Tea, he doesn't have a 'special worker' at all. One of the members of staff at the nursery have to be the 'special educational needs coordinator' - one of them, this job is pretty much always double hatted - usually with the nursery manager more often than not, but sometimes with one of the ordinary key workers. Ds doesn't have a special worker, they have just asked the senco to have a watch of him and give an opinion.
If it is felt that he does have some additional requirements (within the setting), the senco, in coordination with his ordinary key worker, will come up with an iep (an individual education plan) - for Ds, this might have a speech target and a behaviour target such as sitting still for five minutes during story time. It will also state how they will help him meet those targets. He will be on the 'school action' list, which means he needs a little more support than his peers, but no external professionals involved.
If you do get the go to refer for developmental paed assessment, and they refer on for speech and Lang therapy, then the SLT may come into the nursery once in a blue moon (usually no more than once a term) and will have input into his iep target for speech. He might also get some external speech therapy at a child development centre.
At that point he will be put onto the 'school action plus' list, which means he needs some support from external professionals and the school/ nursery to keep up with his peers.

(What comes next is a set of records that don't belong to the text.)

(** A path without links leads to itself. *)
Lemma walk_real links rest : forall cur,
  Forall name rest -> real nodes (cur ++ rest) -> walk nodes links cur rest = Ok (Found (cur ++ rest)).
Proof.
  induction rest as [|c rest IH]; intros cur Hn Hr.
  - by rewrite walk_nil, app_nil_r.
  - inversion Hn; subst. rewrite walk_name by done.
    replace (cur ++ c :: rest) with ((cur ++ [c]) ++ rest) in * by (by rewrite <-app_assoc).
    destruct rest as [|z rest _] using rev_ind.
    + rewrite (app_nil_r (cur ++ [c])) in Hr |- *. destruct Hr as [Hr|(d & c' & x & E & _ & ->)]; [|done].
      rewrite Hr; [|by destruct cur|done]. apply walk_nil.
    + assert (nodes !! (cur ++ [c]) = Some NDir) as ->; [|by apply IH].
      rewrite app_assoc in Hr. apply real_snoc in Hr. apply Hr; [by destruct cur|by apply prefix_app_r].
Qed.

Lemma walk_real_dir links p todo :
  Forall name p -> real_dir nodes p -> walk nodes links [] (p ++ todo) = walk nodes links p todo.
Proof.
  assert (forall rest cur, Forall name rest -> real_dir nodes (cur ++ rest) ->
    walk nodes links cur (rest ++ todo) = walk nodes links (cur ++ rest) todo) as Hw; [|by intros; apply (Hw p [])].
  induction rest as [|c rest IH]; intros cur Hn Hr; [by rewrite app_nil_r|].
  inversion Hn; subst. simpl. rewrite walk_name by done.
  replace (cur ++ c :: rest) with ((cur ++ [c]) ++ rest) in * by (by rewrite <-app_assoc).
  rewrite (Hr (cur ++ [c])); [by apply IH|by destruct cur|by apply prefix_app_r].
Qed.

(** More links allowed do not change an answer. *)
Lemma walk_mono links : forall todo cur x m,
  walk nodes links cur todo = Ok x -> links <= m -> walk nodes m cur todo = Ok x.
Proof.
  induction links as [links IHl] using lt_wf_ind. induction todo as [|c todo IH]; intros cur x m.
  - by rewrite !walk_nil.
  - rewrite !walk_cons. destruct (_ || _); [by apply IH|]. destruct (String.eqb c ".."); [by apply IH|].
    destruct (nodes !! (cur ++ [c])) as [[y| |a t]|]; [done|by apply IH| |done].
    intros E Hm. destruct links as [|links]; [done|]. destruct m as [|m]; [lia|].
    apply (IHl links); [lia|done|lia].
Qed.

(** A walk goes on where its first part ended. *)
Lemma walk_app todo2 links : forall todo cur p,
  walk nodes links cur todo = Ok (Found p) -> real_dir nodes p ->
  exists n, n <= links /\ forall k, walk nodes (k + links) cur (todo ++ todo2) = walk nodes (k + n) p todo2.
Proof.
  induction links as [links IHl] using lt_wf_ind. induction todo as [|c todo IH]; intros cur p.
  - rewrite walk_nil. intros [= <-] _. by exists links.
  - rewrite walk_cons. intros E Hp.
    assert (forall k, walk nodes (k + links) cur ((c :: todo) ++ todo2) = walk nodes (k + links) cur (c :: todo ++ todo2))
      as Hk by done. setoid_rewrite Hk. setoid_rewrite walk_cons. clear Hk.
    destruct (_ || _); [by apply IH|]. destruct (String.eqb c ".."); [by apply IH|].
    destruct (nodes !! (cur ++ [c])) as [[y| |a t]|] eqn:En; [|by apply IH| |by destruct todo].
    + destruct todo; [|done]. injection E as <-. rewrite (Hp (cur ++ [c])) in En; [done|by destruct cur|done].
    + destruct links as [|links]; [done|]. destruct (IHl links ltac:(lia) _ _ _ E Hp) as (n & Hn & Hk).
      exists n. split; [lia|]. intros k. rewrite <-plus_n_Sm, app_assoc. apply Hk.
Qed.
End walks.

Children go onto and leave these lists all the time as they catch up, or their development slows in comparison with their peer group.
if he consistently fails to meet targets on his Ieps, (over a year or two, possibly longer), or nursery are having huge problems containing his behaviour (violence towards peers or staff/ doing a runner in an unsafe environment etc) then they could ask the LA for a statutory assessment, to see if his needs are severe enough to be given additional funding for a statement of sepecial educational need and a 1-1 key worker for a set number of hours. This
Rocess takes at least six months and can be longer. This is not the senco. The senco is there (doing her other job as well, primarily) for all of the kids. The 1-1 key worker would be solely employed for Ds. This is not where he is at at the moment.

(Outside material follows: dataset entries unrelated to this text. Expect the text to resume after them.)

Lemma runs_security_checks o req a c :
  runs (runSecurityChecks o req a c) (fun r t => grant_trace o req a c t r).
Proof.
  unfold runSecurityChecks. eapply runs_bind; [apply runs_permission|]. intros [e|] t ->.
  { eapply runs_bind; [apply runs_logAuditEvent|]. intros _ t [t1 ->]. apply runs_ret. constructor. }
  eapply runs_bind; [apply runs_require|]. intros [e|] t ->; [|apply runs_ret; constructor].
  eapply runs_bind; [apply runs_bypass|]. intros b t Hb. destruct b.
  { apply runs_ret. rewrite app_nil_r. destruct Hb as [He [[Ha [t1 ->]]|(Ha & Hau & t1 & ->)]].
    - by apply gt_autonomous.
    - by apply gt_auto. }
  destruct (errors_is e ErrApprovalRequired) eqn:He; simpl.
  - destruct Hb as [Ha ->]. destruct (o_approvalMgr o) eqn:Hm.
    + eapply runs_bind; [apply runs_create|]. intros [id|e'] t ->.
      * eapply runs_bind; [apply runs_logAuditEvent|]. intros _ t [t1 ->]. apply runs_ret.
        by apply (gt_pending o req a c e t1 id).
      * apply runs_ret. by apply gt_create_failed.
    + eapply runs_bind; [apply runs_logAuditEvent|]. intros _ t [t1 ->]. apply runs_ret.
      rewrite app_nil_r. by apply gt_refused.
  - subst t. eapply runs_bind; [apply runs_logAuditEvent|]. intros _ t [t1 ->]. apply runs_ret.
    by apply gt_error.
Qed.

Lemma runs_executeWithAudit o req tool a c by_ :
  runs (executeWithAudit o req tool a c by_) (fun r t => run_trace req tool a c by_ t r).
Proof.
  unfold executeWithAudit. eapply runs_bind; [apply runs_reserve|]. intros [rel|e] t ->.
  - eapply runs_bind; [apply runs_logAuditEvent|]. intros _ t [t1 ->].
    eapply runs_bind; [apply runs_tool|]. intros r t ->.
    eapply runs_bind.
    { instantiate (1 := fun out t => exists t2,
        t = [audit t2 req (act_Name a) (match r with Ok _ => "success" | Err _ => "failure" end) c by_
               (match r with Ok _ => None | Err e => Some e end); EvRecordCost (tq_UserID req) c] /\
        out = match r with
              | Ok r => Ok (mkToolResponse (tr_Output r) (tr_Success r) c (tr_Metadata r))
              | Err e => Err (Wrap "tool execution failed" e) end).
      destruct r as [r|e].
      all: eapply runs_bind; [apply runs_logAuditEvent|]; intros _ t [t2 ->].
      all: eapply runs_bind; [apply runs_record|]; intros _ t ->; apply runs_ret; by exists t2. }
    intros out t (t2 & -> & ->). eapply runs_bind; [apply runs_release|]. intros _ t ->.
    apply runs_ret. destruct r; [apply rt_success|apply rt_failure].
  - eapply runs_bind; [apply runs_logAuditEvent|]. intros _ t [t1 ->]. apply runs_ret. constructor.
Qed.

Lemma runs_executeTool u tool p :
  runs (executeTool u tool p)
    (fun out t => exists r, t = [EvExecute u (tool_Name tool) p r] /\ out = unsecured_result r).
Proof.
  unfold executeTool. eapply runs_bind; [apply runs_tool|]. intros r t ->.
  destruct r; apply runs_ret; by eexists.
Qed.

Lemma runs_cacheOnSuccess o req r : runs (cacheOnSuccess o req r) (fun r' t => r' = r /\ t = []).
Proof.
  unfold cacheOnSuccess. eapply runs_bind with (Q := fun _ t => t = []).
  - destruct r; [|by apply runs_ret]. unfold cacheToolResult.
    destruct (_ && _); [|by apply runs_ret]. eapply runs_bind; [apply runs_now|]. intros n t ->.
    apply runs_state. intros s. split; [done|]. exists []. by rewrite app_nil_r.
  - intros _ t ->. by apply runs_ret.
Qed.

Lemma runs_executeChecked o req tool :
  known_tool o req tool -> runs (executeChecked o req tool) (fun r t => exec_trace o req t r).
Proof.
  intros Hk. unfold executeChecked. destruct (policyCheck o req) as [e|] eqn:Hp.
  - eapply runs_bind with (Q := fun _ t => if o_security o then exists a, t = [EvAudit a] /\
      au_Result a = "policy_denied" /\ au_UserID a = tq_UserID req /\ au_Tool a = tq_ToolName req
      else t = []).
    + unfold logPolicyDenied. destruct (o_security o); [|by apply runs_ret].
      eapply runs_bind; [apply runs_now|]. intros n t ->.
      eapply runs_weaken; [apply runs_log|]. intros _ t ->. by eexists.
    + intros _ t Ht. apply runs_ret. rewrite app_nil_r. by apply (et_policy o req tool).
  - destruct (o_security o) eqn:Hs.
    + eapply runs_bind; [apply runs_security_checks|]. intros [e|] g Hg.
      { apply runs_ret. rewrite app_nil_r. by apply (et_refused o req tool). }
      eapply runs_bind; [apply runs_executeWithAudit|]. intros r t Ht.
      eapply runs_weaken; [apply runs_cacheOnSuccess|]. intros r' t' [-> ->].
      rewrite app_nil_r. by apply (et_ran o req tool).
    + eapply runs_bind; [apply runs_executeTool|]. intros out t (r & -> & ->).
      eapply runs_weaken; [apply runs_cacheOnSuccess|]. intros r' t' [-> ->].
      by apply (et_unsecured o req tool).
Qed.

If nursery believe that immediately his behaviour and communication issues mean they cannot cope, they can ask the Area Inclusion Officer (like the Senco but from the LEA) to come in and assess, and very occasionally they can come up with some additional early years funding for a few hours a week (or ft for v complex children) to provide some additional support to the nursery.
At this point, Ds has (or may have, in the opinion of a senco, who largely are completely untrained in sn) some issues that may need some support.
please don't let your imagination run away with you and dx him with severe sn because of a conversation with an untrained nursery worker at 2.
Please.
This is a hint to get the GP involved for developmental paed referral, and see where you. I suspect you will get a SLT referral, and potentially a place on an early bird course for parenting skills appropriate to preschoolers with potential sn, at the very most, at this point. If it becomes more apparent as time goes on that he does have some sn (which hasn't been considered at all. Y anyone yet), then it will be time to negotiate statementing etc.
Have a read up, but just see the GP and try not to panic. You have a child that may need some additional support of some sort. Not a child with severe sn. It's really easy to panic when someone suggests sn, but you have a looooooong way to go before that becomes a reality.